もうバイルシュミット卿が死んだ時の話してるの?
「今、ここで何を話しても時間の無駄では?」
少しムッとした言い方でスヴェンがあーやこーや言っている貴族連中に声かけた。
「陛下、スヴェン様、」
「こんなに大勢集まられて部屋の外で相談されては兄上も安心して治療を受けられませんよ、」
スヴェンの言うことに心の中で激しく同意しながら一方私はどういう顔をしたら良いかすらわからず、ただ呆然と扉を見ていた、、、誰かと目を合わせてしまうと、カッとなってしまいそうだ、、、だから代わりにスヴェンが喋ってくれて良かったのだ、、、けれど、ふと顔を正面に戻した所でキーン卿と目が合ってしまった。
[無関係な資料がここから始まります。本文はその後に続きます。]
Lemma perform_keep_or_reset_loop s :
  Forall is_Some (cb_views_vec_ s) →
  length (cb_views_vec_ s) ≤ length (depth_data_vec_ s) →
  ∃ s', for_loop (length (cb_views_vec_ s)) perform_keep_or_reset s = Some s'
        ∧ cb_views_vec_ s' = imap (keep_or_reset s) (cb_views_vec_ s)
        ∧ objects_of s' = objects_of s
        ∧ calls s' = calls s
        ∧ depth_data_vec_ s' = depth_data_vec_ s
        ∧ color_sensor_ s' = color_sensor_ s
        ∧ depth_sensor_ s' = depth_sensor_ s.
Proof.
  intros Hall Hlen.
  destruct (for_loop_invariant
    (λ i t, length (cb_views_vec_ t) = length (cb_views_vec_ s)
            ∧ (∀ j, cb_views_vec_ t !! j
                    = if decide (j < i) then keep_or_reset s j <$> cb_views_vec_ s !! j
                      else cb_views_vec_ s !! j)
            ∧ depth_data_heap t = depth_data_heap s
            ∧ local_model_ t = local_model_ s
            ∧ global_model_ t = global_model_ s
            ∧ calls t = calls s
            ∧ depth_data_vec_ t = depth_data_vec_ s
            ∧ color_sensor_ t = color_sensor_ s
            ∧ depth_sensor_ t = depth_sensor_ s)
    (length (cb_views_vec_ s)) perform_keep_or_reset s)
    as (s' & Hrun & Hl & Hlook & Hheap & Hlm & Hgm & Hc & Hd & Hcs & Hds).
  - repeat split; done.
  - intros i t Hi (Hl & Hlook & Hheap & Hlm & Hgm & Hc & Hd & Hcs & Hds).
    unfold perform_keep_or_reset.
    destruct (lookup_lt_is_Some_2 _ _ Hi) as [v Hv].
    rewrite Hlook, decide_False, Hv by lia. simpl.
    rewrite Forall_lookup in Hall. destruct (Hall i v Hv) as [view ->]. simpl.
    rewrite Hd, Hheap.
    destruct (lookup_lt_is_Some_2 (depth_data_vec_ s) i ltac:(lia)) as [h Hh].
    rewrite Hh. simpl.
    assert (Hkeep : keep_or_reset s i (Some view)
                    = if dd_plane_extracted (depth_data_heap s h)
                      then Some (setPlaneInliers view
                                   (dd_estimated_plane (depth_data_heap s h)))
                      else None).
    { unfold keep_or_reset. simpl. by rewrite Hh. }
    exists (with_cb_views_vec_ t (<[i := keep_or_reset s i (Some view)]> (cb_views_vec_ t))).
    split.
    { rewrite Hkeep. by destruct (dd_plane_extracted (depth_data_heap s h)). }
    simpl. repeat split; try done.
    + by rewrite length_insert.
    + intros j. destruct (decide (j = i)) as [->|Hne].
      * rewrite list_lookup_insert_eq by lia. rewrite decide_True by lia.
        by rewrite Hv.
      * rewrite list_lookup_insert_ne by done. rewrite Hlook.
        destruct (decide (j < i)), (decide (j < S i)); done || lia.
  - exists s'. split; [done|]. unfold objects_of. rewrite Hheap, Hlm, Hgm.
    repeat split; try done.
    apply list_eq. intros j. rewrite Hlook, list_lookup_imap.
    destruct (decide (j < length (cb_views_vec_ s))) as [Hj|Hj]; [done|].
    by rewrite lookup_ge_None_2 by lia.
Qed.

Lemma keep_or_reset_ext s t i v :
  depth_data_vec_ s = depth_data_vec_ t → depth_data_heap s = depth_data_heap t →
  keep_or_reset s i v = keep_or_reset t i v.
Proof. intros Hd Hh. unfold keep_or_reset. by rewrite Hd, Hh. Qed.

(** The undistortion branch of [perform], end to end. *)
Lemma perform_undistortion_spec s cs due :
  color_sensor_ s = Some cs →
  depth_undistortion_estimation_ s = Some due →
  Forall is_Some (extractAll (ps_pose cs) (cb_vec_ s) (data_vec_ s) (cb_views_vec_ s)) →
  ∃ s_a due_a s',
    for_loop
      (length (extractAll (ps_pose cs) (cb_vec_ s) (data_vec_ s) (cb_views_vec_ s)))
      perform_addDepthData
      (log call_extractAll
         (with_cb_views_vec_ s
            (extractAll (ps_pose cs) (cb_vec_ s) (data_vec_ s) (cb_views_vec_ s))))
    = Some s_a
    ∧ depth_undistortion_estimation_ s_a = Some due_a
    ∧ perform_undistortion s = Some s'
    ∧ objects_of s'
      = estimateGlobalModel due_a
          (estimateLocalModelReverse due_a (estimateLocalModel due_a (objects_of s_a)))
    ∧ cb_views_vec_ s'
      = imap (keep_or_reset s')
          (extractAll (ps_pose cs) (cb_vec_ s) (data_vec_ s) (cb_views_vec_ s))
    ∧ calls s'
      = calls s ++ [call_extractAll]
        ++ addDepthData_calls
             (length (extractAll (ps_pose cs) (cb_vec_ s) (data_vec_ s) (cb_views_vec_ s)))
        ++ [call_estimateLocalModel; call_estimateLocalModelReverse;
            call_estimateGlobalModel]
    ∧ length (cb_views_vec_ s') ≤ length (depth_data_vec_ s')
    ∧ color_sensor_ s' = Some cs
    ∧ depth_sensor_ s' = depth_sensor_ s.
Proof.
  intros Hcs Hdue Hall. unfold perform_undistortion. rewrite Hcs. simpl.
  set (extracted := extractAll (ps_pose cs) (cb_vec_ s) (data_vec_ s) (cb_views_vec_ s)) in *.
  set (s0 := log call_extractAll (with_cb_views_vec_ s extracted)).
  destruct (perform_addDepthData_loop s0 cs due) as
    (s_a & Hrun_a & Hv_a & Hc_a & Hd_a & Hcs_a & Hds_a & [due_a Hdue_a]); try done.
  change (cb_views_vec_ s0) with extracted in *. rewrite Hrun_a. simpl.
  destruct (run_phase_spec estimateLocalModel call_estimateLocalModel s_a due_a Hdue_a)
    as (s_1 & -> & Ho_1 & Hv_1 & Hc_1 & Hd_1 & Hcs_1 & Hds_1 & Hdue_1). simpl.
  destruct (run_phase_spec estimateLocalModelReverse call_estimateLocalModelReverse
              s_1 due_a Hdue_1)
    as (s_2 & -> & Ho_2 & Hv_2 & Hc_2 & Hd_2 & Hcs_2 & Hds_2 & Hdue_2). simpl.
  destruct (run_phase_spec estimateGlobalModel call_estimateGlobalModel s_2 due_a Hdue_2)
    as (s_3 & -> & Ho_3 & Hv_3 & Hc_3 & Hd_3 & Hcs_3 & Hds_3 & Hdue_3). simpl.
  assert (Hviews : cb_views_vec_ s_3 = extracted) by congruence.
  destruct (perform_keep_or_reset_loop s_3) as
    (s' & Hrun & Hv' & Ho' & Hc' & Hd' & Hcs' & Hds').
  { by rewrite Hviews. }
  { rewrite Hviews, Hd_3, Hd_2, Hd_1, Hd_a. lia. }
  rewrite Hviews in Hv'. exists s_a, due_a, s'.
  split; [done|]. split; [done|]. split; [done|].
  split; [by rewrite Ho', Ho_3, Ho_2, Ho_1|].
  split.
  { rewrite Hv'. apply imap_ext. intros i v _. apply keep_or_reset_ext; [done|].
    unfold objects_of in Ho'. congruence. }
  split.
  { rewrite Hc', Hc_3, Hc_2, Hc_1, Hc_a. unfold s0, log. simpl.
    by rewrite <- !app_assoc. }
  split.
  { rewrite Hv', length_imap, Hd', Hd_3, Hd_2, Hd_1, Hd_a. lia. }
  split; [congruence|]. by rewrite Hds', Hds_3, Hds_2, Hds_1, Hds_a.
Qed.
よりによってキーン卿。卿はこちらを睨んでいた。すごい目ヂカラだ。
こちらも睨み返す。
長い沈黙が流れる。
「なんだその態度は」
ふいにキーン卿が口を開いた。
「は?」
私がそう返したとたん、卿のこめかみに血管が浮き出た。完全にブチギレてる。
「は?じゃないだろ、」
「じゃあなんですか?この件を私のせいだとお思いですか?油断したのはバイルシュミット卿です。バイルシュミット卿自身はいつでも命を狙われる立場だとわかっているはずですし、そもそも近くにいたあなた方も何もできなかったんでしょう?近くにいたのに。」
バイルシュミット卿が刺されて腹立たしいのはこちらも同じだ。
「ほう?」
「私にまったく責任がないことではないと思いますが、私だけにいつもつっかかるのはおかしくないですか?」
普段思っていることがつい、口に出てしまう。
このタイミングじゃなくても良かったな、と頭のどこかではわかっているのに何故かたまにこうやってつい口に出してしまうんだよね、、、
「陛下が管轄される領地で起こったことだぞ!お前が責任を持って〜〜!」
大声を出しながら今にも掴みかかって来そうな勢いで体を前に出すキーン卿に対して何人かがそれを止めようと宥めに入る。
「大声を出さないで下さい。そんな叫ばれても何言ってるか分からないし、」
「お前が〜〜!!!」
ほんと、何言ってるかわからない。
「出て行ってよ。わーわー文句言うだけなら、城から出て行って」
そう言えば他の貴族たちの顔もサーと青くなるのがわかった。